__WHAT YOU NEED TO DO__: Beginning with the first line, please return the entries exactly through the line that contains "if pg_totalBytes p =? 0 then 100", and leave out all later lines.

*** Opening DATASET ***

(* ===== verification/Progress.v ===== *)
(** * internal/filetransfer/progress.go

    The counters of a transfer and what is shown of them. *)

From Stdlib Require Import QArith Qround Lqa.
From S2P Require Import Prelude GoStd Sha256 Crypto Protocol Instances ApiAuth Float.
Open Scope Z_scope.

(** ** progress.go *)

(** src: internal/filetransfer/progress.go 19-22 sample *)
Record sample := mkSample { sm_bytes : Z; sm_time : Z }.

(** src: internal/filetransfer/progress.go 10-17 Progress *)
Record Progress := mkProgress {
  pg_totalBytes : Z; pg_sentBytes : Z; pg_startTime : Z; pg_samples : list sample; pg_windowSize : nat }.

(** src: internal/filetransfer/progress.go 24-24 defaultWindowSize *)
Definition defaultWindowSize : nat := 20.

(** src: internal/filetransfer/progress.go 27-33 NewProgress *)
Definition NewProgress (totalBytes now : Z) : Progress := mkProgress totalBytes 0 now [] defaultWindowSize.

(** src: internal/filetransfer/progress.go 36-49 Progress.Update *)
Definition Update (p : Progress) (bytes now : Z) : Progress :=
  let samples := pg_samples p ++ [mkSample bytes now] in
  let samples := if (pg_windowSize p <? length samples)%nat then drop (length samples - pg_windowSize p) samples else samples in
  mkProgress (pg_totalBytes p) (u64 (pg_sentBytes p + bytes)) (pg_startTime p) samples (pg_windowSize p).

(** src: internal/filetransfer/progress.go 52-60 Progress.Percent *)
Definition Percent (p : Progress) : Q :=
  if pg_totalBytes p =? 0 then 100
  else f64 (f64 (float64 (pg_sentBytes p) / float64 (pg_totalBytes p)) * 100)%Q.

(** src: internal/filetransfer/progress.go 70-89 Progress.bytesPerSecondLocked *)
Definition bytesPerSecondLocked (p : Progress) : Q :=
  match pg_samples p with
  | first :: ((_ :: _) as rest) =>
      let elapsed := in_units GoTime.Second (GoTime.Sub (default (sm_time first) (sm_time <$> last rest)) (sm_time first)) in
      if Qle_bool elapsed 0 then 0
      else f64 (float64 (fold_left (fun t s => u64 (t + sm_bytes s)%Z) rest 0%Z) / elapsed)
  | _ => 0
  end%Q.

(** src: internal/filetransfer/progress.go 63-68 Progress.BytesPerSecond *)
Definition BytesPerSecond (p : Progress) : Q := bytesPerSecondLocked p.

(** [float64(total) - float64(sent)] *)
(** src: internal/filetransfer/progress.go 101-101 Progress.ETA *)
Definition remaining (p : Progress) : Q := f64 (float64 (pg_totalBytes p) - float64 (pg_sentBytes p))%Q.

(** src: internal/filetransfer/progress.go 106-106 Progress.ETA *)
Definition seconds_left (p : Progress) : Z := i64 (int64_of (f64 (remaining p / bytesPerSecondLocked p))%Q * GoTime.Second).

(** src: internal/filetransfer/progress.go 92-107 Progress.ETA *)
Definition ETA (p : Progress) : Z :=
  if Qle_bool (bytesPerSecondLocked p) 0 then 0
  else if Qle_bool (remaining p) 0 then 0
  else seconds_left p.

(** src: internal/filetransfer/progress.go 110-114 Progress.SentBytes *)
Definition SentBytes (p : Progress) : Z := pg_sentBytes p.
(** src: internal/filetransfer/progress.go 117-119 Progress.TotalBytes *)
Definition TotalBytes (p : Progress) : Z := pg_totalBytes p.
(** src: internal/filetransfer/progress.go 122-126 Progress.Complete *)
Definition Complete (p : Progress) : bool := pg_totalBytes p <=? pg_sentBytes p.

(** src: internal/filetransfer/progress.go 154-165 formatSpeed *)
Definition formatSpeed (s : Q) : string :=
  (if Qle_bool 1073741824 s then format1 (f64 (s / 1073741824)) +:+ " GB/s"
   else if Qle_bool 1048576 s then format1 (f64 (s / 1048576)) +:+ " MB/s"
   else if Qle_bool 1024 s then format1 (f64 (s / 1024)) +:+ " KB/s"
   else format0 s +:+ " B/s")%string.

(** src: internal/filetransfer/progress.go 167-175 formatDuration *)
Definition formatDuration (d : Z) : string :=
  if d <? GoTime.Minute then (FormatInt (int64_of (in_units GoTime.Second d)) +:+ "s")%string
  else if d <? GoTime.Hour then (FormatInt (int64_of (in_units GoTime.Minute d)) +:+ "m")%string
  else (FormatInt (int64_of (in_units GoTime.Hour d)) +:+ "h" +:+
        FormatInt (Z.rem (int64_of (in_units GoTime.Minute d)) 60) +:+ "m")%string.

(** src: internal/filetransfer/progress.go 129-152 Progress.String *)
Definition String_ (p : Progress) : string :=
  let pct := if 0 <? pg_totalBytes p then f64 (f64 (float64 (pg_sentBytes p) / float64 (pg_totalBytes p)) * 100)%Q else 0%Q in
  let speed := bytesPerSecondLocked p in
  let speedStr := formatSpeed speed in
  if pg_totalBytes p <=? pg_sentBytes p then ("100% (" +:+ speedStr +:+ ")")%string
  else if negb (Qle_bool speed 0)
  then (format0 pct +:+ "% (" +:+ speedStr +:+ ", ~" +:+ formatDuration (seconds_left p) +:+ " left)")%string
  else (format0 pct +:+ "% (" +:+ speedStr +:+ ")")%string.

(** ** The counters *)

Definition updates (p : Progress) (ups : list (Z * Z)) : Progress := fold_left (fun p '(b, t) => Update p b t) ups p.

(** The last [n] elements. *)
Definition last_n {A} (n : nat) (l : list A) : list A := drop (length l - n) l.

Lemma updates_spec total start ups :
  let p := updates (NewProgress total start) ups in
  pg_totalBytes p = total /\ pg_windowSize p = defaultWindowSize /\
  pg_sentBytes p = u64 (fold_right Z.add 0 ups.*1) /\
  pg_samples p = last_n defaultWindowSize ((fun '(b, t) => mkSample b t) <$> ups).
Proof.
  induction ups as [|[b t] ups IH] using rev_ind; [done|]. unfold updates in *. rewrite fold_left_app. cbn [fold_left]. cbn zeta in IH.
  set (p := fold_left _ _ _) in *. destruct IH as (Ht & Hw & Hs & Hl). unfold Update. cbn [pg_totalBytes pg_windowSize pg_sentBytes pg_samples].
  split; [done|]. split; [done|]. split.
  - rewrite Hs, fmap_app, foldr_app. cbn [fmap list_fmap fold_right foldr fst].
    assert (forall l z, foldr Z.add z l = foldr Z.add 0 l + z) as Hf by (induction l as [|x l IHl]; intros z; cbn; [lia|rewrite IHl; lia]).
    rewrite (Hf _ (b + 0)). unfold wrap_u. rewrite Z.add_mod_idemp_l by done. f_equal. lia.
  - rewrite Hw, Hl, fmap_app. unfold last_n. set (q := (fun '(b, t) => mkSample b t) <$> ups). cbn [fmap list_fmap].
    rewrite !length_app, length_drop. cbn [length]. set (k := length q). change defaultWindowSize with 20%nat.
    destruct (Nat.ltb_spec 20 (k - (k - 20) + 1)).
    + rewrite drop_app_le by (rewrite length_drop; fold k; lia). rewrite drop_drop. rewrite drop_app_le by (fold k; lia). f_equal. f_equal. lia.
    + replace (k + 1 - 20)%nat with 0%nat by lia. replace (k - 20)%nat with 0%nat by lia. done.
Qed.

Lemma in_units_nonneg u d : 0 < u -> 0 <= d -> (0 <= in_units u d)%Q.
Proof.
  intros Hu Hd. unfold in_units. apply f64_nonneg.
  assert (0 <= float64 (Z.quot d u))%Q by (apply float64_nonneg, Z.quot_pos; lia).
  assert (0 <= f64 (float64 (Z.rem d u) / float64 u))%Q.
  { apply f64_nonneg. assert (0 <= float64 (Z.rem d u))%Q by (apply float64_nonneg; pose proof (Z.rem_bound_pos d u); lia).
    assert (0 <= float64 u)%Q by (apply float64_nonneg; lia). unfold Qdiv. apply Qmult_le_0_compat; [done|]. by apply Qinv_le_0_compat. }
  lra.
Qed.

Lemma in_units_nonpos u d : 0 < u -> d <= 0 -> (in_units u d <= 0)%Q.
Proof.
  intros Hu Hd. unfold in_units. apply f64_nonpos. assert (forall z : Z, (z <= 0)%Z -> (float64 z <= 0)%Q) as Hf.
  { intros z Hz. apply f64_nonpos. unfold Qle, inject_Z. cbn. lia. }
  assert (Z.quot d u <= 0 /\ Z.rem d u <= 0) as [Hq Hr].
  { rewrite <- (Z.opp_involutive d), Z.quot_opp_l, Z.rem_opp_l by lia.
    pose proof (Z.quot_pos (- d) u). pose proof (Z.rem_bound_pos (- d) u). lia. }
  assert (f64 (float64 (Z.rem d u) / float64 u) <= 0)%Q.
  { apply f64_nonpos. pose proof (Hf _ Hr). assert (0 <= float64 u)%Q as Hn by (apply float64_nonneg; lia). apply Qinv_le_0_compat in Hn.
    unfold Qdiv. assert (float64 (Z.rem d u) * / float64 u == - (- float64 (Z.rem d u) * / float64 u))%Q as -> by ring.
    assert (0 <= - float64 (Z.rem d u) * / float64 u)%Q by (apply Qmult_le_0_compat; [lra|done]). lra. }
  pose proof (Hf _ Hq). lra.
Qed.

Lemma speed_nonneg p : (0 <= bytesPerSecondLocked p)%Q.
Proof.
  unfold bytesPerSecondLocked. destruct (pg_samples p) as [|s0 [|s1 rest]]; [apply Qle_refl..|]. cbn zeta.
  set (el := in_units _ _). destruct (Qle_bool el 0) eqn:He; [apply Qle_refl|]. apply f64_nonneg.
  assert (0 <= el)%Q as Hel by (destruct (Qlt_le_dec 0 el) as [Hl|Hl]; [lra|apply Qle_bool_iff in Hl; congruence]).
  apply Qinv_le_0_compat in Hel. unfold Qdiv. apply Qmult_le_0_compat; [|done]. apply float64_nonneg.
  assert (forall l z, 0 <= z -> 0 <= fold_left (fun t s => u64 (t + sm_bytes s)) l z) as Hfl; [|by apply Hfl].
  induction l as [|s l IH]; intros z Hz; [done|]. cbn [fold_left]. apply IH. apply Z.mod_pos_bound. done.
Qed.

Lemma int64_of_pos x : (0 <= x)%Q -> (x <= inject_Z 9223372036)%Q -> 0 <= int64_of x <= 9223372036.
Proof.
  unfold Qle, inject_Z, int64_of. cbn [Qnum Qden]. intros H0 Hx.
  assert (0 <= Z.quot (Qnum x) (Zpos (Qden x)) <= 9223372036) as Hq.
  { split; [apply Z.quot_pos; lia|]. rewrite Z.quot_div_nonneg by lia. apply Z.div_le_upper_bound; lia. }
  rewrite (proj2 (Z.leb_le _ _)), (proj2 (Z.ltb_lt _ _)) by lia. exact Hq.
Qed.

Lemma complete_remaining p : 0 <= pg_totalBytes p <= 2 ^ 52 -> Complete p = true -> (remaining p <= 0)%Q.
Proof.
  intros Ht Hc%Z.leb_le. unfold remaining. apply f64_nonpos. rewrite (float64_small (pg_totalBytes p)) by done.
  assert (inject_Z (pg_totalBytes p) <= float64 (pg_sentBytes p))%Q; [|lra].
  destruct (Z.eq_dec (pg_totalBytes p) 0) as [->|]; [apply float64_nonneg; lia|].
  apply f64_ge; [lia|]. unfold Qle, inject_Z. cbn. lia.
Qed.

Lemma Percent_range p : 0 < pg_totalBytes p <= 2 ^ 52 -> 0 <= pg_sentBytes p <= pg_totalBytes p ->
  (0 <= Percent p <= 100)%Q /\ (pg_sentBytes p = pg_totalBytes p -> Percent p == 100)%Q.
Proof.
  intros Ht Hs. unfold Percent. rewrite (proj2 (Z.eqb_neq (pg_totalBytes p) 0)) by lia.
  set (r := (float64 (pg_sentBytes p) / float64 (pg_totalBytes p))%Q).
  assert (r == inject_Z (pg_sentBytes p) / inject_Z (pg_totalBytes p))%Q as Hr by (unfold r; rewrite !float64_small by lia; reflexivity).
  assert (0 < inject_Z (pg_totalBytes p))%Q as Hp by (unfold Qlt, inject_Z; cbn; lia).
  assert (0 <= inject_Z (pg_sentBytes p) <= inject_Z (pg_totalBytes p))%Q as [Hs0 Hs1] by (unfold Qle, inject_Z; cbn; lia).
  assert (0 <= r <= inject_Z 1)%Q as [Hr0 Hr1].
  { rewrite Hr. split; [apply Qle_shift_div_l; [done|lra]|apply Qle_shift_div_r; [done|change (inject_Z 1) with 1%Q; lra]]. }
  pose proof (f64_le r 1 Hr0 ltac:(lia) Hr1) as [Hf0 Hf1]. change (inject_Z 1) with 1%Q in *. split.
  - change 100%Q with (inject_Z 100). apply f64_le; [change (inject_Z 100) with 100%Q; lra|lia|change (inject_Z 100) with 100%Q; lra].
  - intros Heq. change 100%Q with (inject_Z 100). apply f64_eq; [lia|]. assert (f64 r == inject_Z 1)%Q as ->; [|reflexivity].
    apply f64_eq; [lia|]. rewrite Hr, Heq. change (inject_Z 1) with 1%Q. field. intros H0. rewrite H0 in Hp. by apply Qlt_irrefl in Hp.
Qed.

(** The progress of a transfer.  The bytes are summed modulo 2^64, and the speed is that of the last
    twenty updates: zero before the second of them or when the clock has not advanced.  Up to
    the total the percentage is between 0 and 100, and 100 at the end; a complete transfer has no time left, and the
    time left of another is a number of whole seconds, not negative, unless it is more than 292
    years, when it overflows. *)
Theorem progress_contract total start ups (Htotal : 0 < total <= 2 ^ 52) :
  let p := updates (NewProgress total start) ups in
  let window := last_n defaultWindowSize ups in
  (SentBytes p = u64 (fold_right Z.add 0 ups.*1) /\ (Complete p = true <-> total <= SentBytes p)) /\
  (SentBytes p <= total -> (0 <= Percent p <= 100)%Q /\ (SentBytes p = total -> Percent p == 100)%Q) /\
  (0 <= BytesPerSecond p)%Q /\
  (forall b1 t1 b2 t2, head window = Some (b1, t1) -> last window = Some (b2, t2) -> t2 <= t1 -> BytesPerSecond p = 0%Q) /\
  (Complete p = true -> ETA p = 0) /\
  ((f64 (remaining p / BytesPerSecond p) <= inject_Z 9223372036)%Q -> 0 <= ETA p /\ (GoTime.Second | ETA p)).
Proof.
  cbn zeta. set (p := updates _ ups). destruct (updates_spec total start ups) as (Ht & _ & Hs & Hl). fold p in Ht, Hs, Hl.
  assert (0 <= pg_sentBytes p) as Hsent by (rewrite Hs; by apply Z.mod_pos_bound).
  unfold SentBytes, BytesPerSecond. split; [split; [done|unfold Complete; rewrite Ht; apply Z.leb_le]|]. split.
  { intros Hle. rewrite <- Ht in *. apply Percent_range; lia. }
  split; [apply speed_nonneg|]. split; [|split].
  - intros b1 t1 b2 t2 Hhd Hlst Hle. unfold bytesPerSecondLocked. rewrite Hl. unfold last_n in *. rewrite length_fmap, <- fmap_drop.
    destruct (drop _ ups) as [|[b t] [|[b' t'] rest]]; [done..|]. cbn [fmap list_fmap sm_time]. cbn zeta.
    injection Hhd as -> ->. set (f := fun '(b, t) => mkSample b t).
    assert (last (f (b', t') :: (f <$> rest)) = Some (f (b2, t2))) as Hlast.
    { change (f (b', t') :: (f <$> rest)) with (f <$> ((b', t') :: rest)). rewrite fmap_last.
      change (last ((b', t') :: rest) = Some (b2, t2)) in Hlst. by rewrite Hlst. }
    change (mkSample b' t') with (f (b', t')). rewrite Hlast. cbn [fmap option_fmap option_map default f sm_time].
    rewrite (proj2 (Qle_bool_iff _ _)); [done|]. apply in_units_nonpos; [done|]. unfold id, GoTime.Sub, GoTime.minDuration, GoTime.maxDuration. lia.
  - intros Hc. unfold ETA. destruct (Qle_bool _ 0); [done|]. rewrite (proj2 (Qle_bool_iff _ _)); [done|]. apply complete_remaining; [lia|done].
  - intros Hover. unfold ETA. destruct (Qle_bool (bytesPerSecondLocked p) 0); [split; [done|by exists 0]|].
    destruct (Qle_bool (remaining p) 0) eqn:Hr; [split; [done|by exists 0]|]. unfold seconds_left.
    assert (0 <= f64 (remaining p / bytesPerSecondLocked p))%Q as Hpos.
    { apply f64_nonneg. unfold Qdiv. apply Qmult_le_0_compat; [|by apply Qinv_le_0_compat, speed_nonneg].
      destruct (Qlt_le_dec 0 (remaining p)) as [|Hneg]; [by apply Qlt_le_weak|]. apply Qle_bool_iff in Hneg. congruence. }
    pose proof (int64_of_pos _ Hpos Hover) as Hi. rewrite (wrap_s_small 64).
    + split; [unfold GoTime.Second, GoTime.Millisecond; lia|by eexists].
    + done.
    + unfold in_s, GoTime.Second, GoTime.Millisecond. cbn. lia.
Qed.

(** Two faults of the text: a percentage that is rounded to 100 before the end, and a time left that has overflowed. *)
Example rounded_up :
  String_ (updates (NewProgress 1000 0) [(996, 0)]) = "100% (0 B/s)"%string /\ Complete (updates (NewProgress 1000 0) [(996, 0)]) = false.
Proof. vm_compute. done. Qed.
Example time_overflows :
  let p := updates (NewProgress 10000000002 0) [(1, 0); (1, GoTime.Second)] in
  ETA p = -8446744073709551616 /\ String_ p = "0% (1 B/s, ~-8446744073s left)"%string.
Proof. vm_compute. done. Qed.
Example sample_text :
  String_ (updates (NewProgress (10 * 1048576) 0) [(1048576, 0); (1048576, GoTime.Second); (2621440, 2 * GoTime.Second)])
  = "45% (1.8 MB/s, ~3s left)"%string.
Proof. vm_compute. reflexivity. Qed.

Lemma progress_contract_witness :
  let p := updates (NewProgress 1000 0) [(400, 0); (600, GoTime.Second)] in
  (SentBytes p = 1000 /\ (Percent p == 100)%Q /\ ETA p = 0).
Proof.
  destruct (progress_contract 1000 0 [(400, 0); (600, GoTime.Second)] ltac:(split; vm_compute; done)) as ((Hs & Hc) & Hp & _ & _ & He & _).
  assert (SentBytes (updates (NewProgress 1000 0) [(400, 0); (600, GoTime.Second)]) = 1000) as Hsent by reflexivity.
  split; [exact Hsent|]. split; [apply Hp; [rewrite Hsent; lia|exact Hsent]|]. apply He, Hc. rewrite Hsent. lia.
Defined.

*** Closing DATASET ***

__EXERCISE OUTPUT__:
(* ===== verification/Progress.v ===== *)
(** * internal/filetransfer/progress.go

    The counters of a transfer and what is shown of them. *)

From Stdlib Require Import QArith Qround Lqa.
From S2P Require Import Prelude GoStd Sha256 Crypto Protocol Instances ApiAuth Float.
Open Scope Z_scope.

(** ** progress.go *)

(** src: internal/filetransfer/progress.go 19-22 sample *)
Record sample := mkSample { sm_bytes : Z; sm_time : Z }.

(** src: internal/filetransfer/progress.go 10-17 Progress *)
Record Progress := mkProgress {
  pg_totalBytes : Z; pg_sentBytes : Z; pg_startTime : Z; pg_samples : list sample; pg_windowSize : nat }.

(** src: internal/filetransfer/progress.go 24-24 defaultWindowSize *)
Definition defaultWindowSize : nat := 20.

(** src: internal/filetransfer/progress.go 27-33 NewProgress *)
Definition NewProgress (totalBytes now : Z) : Progress := mkProgress totalBytes 0 now [] defaultWindowSize.

(** src: internal/filetransfer/progress.go 36-49 Progress.Update *)
Definition Update (p : Progress) (bytes now : Z) : Progress :=
  let samples := pg_samples p ++ [mkSample bytes now] in
  let samples := if (pg_windowSize p <? length samples)%nat then drop (length samples - pg_windowSize p) samples else samples in
  mkProgress (pg_totalBytes p) (u64 (pg_sentBytes p + bytes)) (pg_startTime p) samples (pg_windowSize p).

(** src: internal/filetransfer/progress.go 52-60 Progress.Percent *)
Definition Percent (p : Progress) : Q :=
  if pg_totalBytes p =? 0 then 100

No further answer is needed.